§ The input
= = = = = = =
(** ** What the modifiers say *)

(** A date modifier as SQLite's documentation spells it: a signed decimal count
    and a unit, or the word [floor]. *)
Inductive Effect := AddMonths (n : Z) | Floor | AddDays (n : Z) | AddMicros (n : Z).

Definition read_modifier (modifier : str) : option Effect :=
  if str_eqb modifier (lit "floor") then Some Floor
  else
    sign ← head modifier;
    '(number, unit_name) ← split_once 32 (drop 1 modifier);
    let '(w, f) := default (number, []) (split_once 46 number) in
    let count := (if sign =? 45 then -1 else 1) * digits_value (w ++ f) in
    let scale := 10 ^ Z.of_nat (length f) in
    if str_eqb unit_name (lit "months") then Some (AddMonths (count ÷ scale))
    else if str_eqb unit_name (lit "days") then Some (AddDays (count ÷ scale))
    else if str_eqb unit_name (lit "hours") then Some (AddMicros (count * MICROS_PER_HOUR ÷ scale))
    else if str_eqb unit_name (lit "minutes") then Some (AddMicros (count * MICROS_PER_MINUTE ÷ scale))
    else if str_eqb unit_name (lit "seconds") then Some (AddMicros (count * MICROS_PER_SECOND ÷ scale))
    else None.

Lemma not_floor (n : Z) s : str_eqb ([if n <? 0 then 45 else 43] ++ s) (lit "floor") = false.
Proof. apply str_eqb_neq. by destruct (n <? 0). Qed.

Lemma read_signed n unit_name :
  read_modifier (signed n unit_name) =
  if str_eqb unit_name (lit "months") then Some (AddMonths n)
  else if str_eqb unit_name (lit "days") then Some (AddDays n)
  else if str_eqb unit_name (lit "hours") then Some (AddMicros (n * MICROS_PER_HOUR))
  else if str_eqb unit_name (lit "minutes") then Some (AddMicros (n * MICROS_PER_MINUTE))
  else if str_eqb unit_name (lit "seconds") then Some (AddMicros (n * MICROS_PER_SECOND))
  else None.
Proof.
  unfold read_modifier, signed. rewrite not_floor. cbn [app head mbind option_bind drop]. rewrite ?drop_0.
  change (lit " ") with [32]. cbn [app].
  assert (Hdig : ∀ c, is_ascii_digit c = true → (c =? 32) = false ∧ (c =? 46) = false)
    by (intros c; unfold is_ascii_digit; lia).
  assert (Hd : all_digits (dec (Z.abs n)) = true) by (apply dec_digits; lia).
  rewrite split_once_app by (eapply forallb_free; [|exact Hd]; apply Hdig). cbn [mbind option_bind].
  rewrite split_once_free by (eapply forallb_free; [|exact Hd]; apply Hdig). unfold default, id.
  rewrite app_nil_r, dec_value by lia. change (10 ^ Z.of_nat (length (@nil Z))) with 1. rewrite !Z.quot_1_r.
  assert ((if (if n <? 0 then 45 else 43) =? 45 then -1 else 1) * Z.abs n = n) as ->; [|done].
  destruct (n <? 0) eqn:E; cbn [Z.eqb Pos.eqb]; lia.
Qed.

(** A fraction of a second, its trailing zeros dropped. *)
Lemma read_fraction n whole_seconds fraction :
  0 <= whole_seconds → 0 <= fraction < 1000000 →
  read_modifier ([if n <? 0 then 45 else 43] ++ dec whole_seconds ++ lit "."
                 ++ trim_end_matches (Z.eqb 48) (dec_pad 6 fraction) ++ lit " seconds")
  = Some (AddMicros ((if n <? 0 then -1 else 1) * (whole_seconds * 1000000 + fraction))).
Proof.
  intros Hw Hf. unfold read_modifier. rewrite not_floor. cbn [app head mbind option_bind drop]. rewrite ?drop_0.
  assert (Hd6 : all_digits (dec_pad 6 fraction) = true) by (apply dec_pad_digits; lia).
  assert (Hl6 : length (dec_pad 6 fraction) = 6%nat) by (apply dec_pad_length; [lia|change (10 ^ Z.of_nat 6) with 1000000; lia]).
  assert (Hv6 : digits_value (dec_pad 6 fraction) = fraction) by (apply dec_pad_value; lia).
  destruct (trim_zeros _ Hd6) as [z Hz]. set (t := trim_end_matches _ _) in *.
  rewrite Hz in Hd6, Hl6, Hv6. rewrite all_digits_app in Hd6. bools. rewrite length_app, length_replicate in Hl6.
  rewrite digits_value_app, length_replicate in Hv6.
  pose proof (digits_value_zeros z []) as Hr0. rewrite app_nil_r in Hr0. rewrite Hr0 in Hv6.
  change (digits_value []) with 0 in Hv6.
  assert (Hdig : ∀ c, is_ascii_digit c = true → (c =? 32) = false ∧ (c =? 46) = false)
    by (intros c; unfold is_ascii_digit; lia).
  assert (Hdw : all_digits (dec whole_seconds) = true) by (by apply dec_digits).
  replace (dec whole_seconds ++ lit "." ++ t ++ lit " seconds")
    with ((dec whole_seconds ++ 46 :: t) ++ 32 :: lit "seconds") by (by rewrite <- app_assoc).
  rewrite split_once_app.
  2:{ apply free_app. split; [eapply forallb_free; [|exact Hdw]; apply Hdig|].
      apply free_cons. split; [done|]. eapply forallb_free; [|done]. apply Hdig. }
  cbn [mbind option_bind]. rewrite split_once_app by (eapply forallb_free; [|exact Hdw]; apply Hdig).
  unfold default, id. rewrite digits_value_app, dec_value by done.
  set (pt := 10 ^ Z.of_nat (length t)) in *. set (pz := 10 ^ Z.of_nat z) in *.
  assert (Hpp : pt * pz = 1000000).
  { unfold pt, pz. rewrite <- Z.pow_add_r, <- Nat2Z.inj_add, Hl6 by lia. reflexivity. }
  assert (Hpt : 0 < pt) by (apply Z.pow_pos_nonneg; lia).
  set (sign := if _ =? 45 then -1 else 1). assert (sign = if n <? 0 then -1 else 1) as <- by (unfold sign; by destruct (n <? 0)).
  change (str_eqb (lit "seconds") (lit "months")) with false. change (str_eqb (lit "seconds") (lit "days")) with false.
  change (str_eqb (lit "seconds") (lit "hours")) with false. change (str_eqb (lit "seconds") (lit "minutes")) with false.
  change (str_eqb (lit "seconds") (lit "seconds")) with true. cbv iota. do 2 f_equal.
  unfold MICROS_PER_SECOND. rewrite <- Hv6, <- Hpp.
  replace (sign * (whole_seconds * pt + digits_value t) * (pt * pz))
    with (sign * (whole_seconds * (pt * pz) + digits_value t * pz) * pt) by ring.
  rewrite Z.quot_mul by lia. f_equal. lia.
Qed.

Lemma read_time_modifier time : read_modifier (time_modifier time) = Some (AddMicros time).
Proof.
  unfold time_modifier.
  destruct (time %% MICROS_PER_HOUR =? 0) eqn:E1; [|destruct (time %% MICROS_PER_MINUTE =? 0) eqn:E2;
    [|destruct (time %% MICROS_PER_SECOND =? 0) eqn:E3]].
  1-3: rewrite read_signed; cbn [str_eqb]; cbv iota.
  - do 2 f_equal. pose proof (Z.quot_rem' time MICROS_PER_HOUR). lia.
  - do 2 f_equal. pose proof (Z.quot_rem' time MICROS_PER_MINUTE). lia.
  - do 2 f_equal. pose proof (Z.quot_rem' time MICROS_PER_SECOND). lia.
  - pose proof (Z.quot_rem' (Z.abs time) MICROS_PER_SECOND) as Hqr.
    pose proof (Z.rem_bound_pos (Z.abs time) MICROS_PER_SECOND ltac:(lia) eq_refl) as Hr.
    unfold MICROS_PER_SECOND in *.
    rewrite read_fraction by (try apply Z.quot_pos; lia). do 2 f_equal.
    destruct (time <? 0) eqn:E; lia.
Qed.

(** C21 (date modifiers). SQLite reads the modifiers as PostgreSQL's three steps,
    in PostgreSQL's order: the months, the clamp to the end of the month exactly
    when there are months, the whole days, and what is left of the day to the
    microsecond.  Nothing is lost: days and time add up to the interval. *)
Theorem modifiers_denote self :
  let days := if_micros self ÷ MICROS_PER_DAY in
  let time := if_micros self %% MICROS_PER_DAY in
  mapM read_modifier (modifiers self)
  = Some ((if if_months self =? 0 then [] else [AddMonths (if_months self); Floor])
          ++ (if days =? 0 then [] else [AddDays days])
          ++ (if time =? 0 then [] else [AddMicros time]))
  ∧ days * MICROS_PER_DAY + time = if_micros self ∧ Z.abs time < MICROS_PER_DAY.
Proof.
  intros days time. split; [|unfold days, time, MICROS_PER_DAY; split; divmod].
  unfold modifiers. fold days time.
  assert (Hm : read_modifier (signed (if_months self) (lit "months")) = Some (AddMonths (if_months self)))
    by (by rewrite read_signed).
  assert (Hd : read_modifier (signed days (lit "days")) = Some (AddDays days)) by (by rewrite read_signed).
  assert (Hf : read_modifier (lit "floor") = Some Floor) by done.
  pose proof (read_time_modifier time) as Ht.
  destruct (if_months self =? 0), (days =? 0), (time =? 0); cbn [app mapM]; rewrite ?Hm, ?Hf, ?Hd, ?Ht; reflexivity.
Qed.

(** ** Witnesses *)

Definition example_fields : LiteralFields := {| months := 14; days := -3; micros := -5400500000 |}.

Lemma interval_text_roundtrip_witness :
  to_postgres_text example_fields = lit "1 year 2 mons -3 days -01:30:00.5"
  ∧ parse_interval_fields (lit "1 year 2 mons -3 days -01:30:00.5") [] = Some (Ok example_fields).
Proof.
  split; [vm_compute; reflexivity|].
  apply (interval_text_roundtrip example_fields []). unfold printable; ranges; cbn; lia.
Defined.

Lemma rounding_div_nearest_witness :
  rounding_div 135 10 = 14 ∧ rounding_div (- 135) 10 = - rounding_div 135 10.
Proof. split; [reflexivity|]. apply (rounding_div_nearest 135 10); ranges; lia. Defined.

(** Where the addition of the half leaves the range, a positive count of years
    comes out negative. *)
Example rounding_div_overflow :
  normalize_interval_literal (lit "1.4178431955039102644307275309657008810 years")
  = Some (Ok (lit "-1 years -4 mons")).
Proof. vm_compute. reflexivity. Qed.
= = = = = = =
Which lines of the data above contain the string "mapM"? Copy each of them.

§ Solution to the exercise
  mapM read_modifier (modifiers self)
  destruct (if_months self =? 0), (days =? 0), (time =? 0); cbn [app mapM]; rewrite ?Hm, ?Hf, ?Hd, ?Ht; reflexivity.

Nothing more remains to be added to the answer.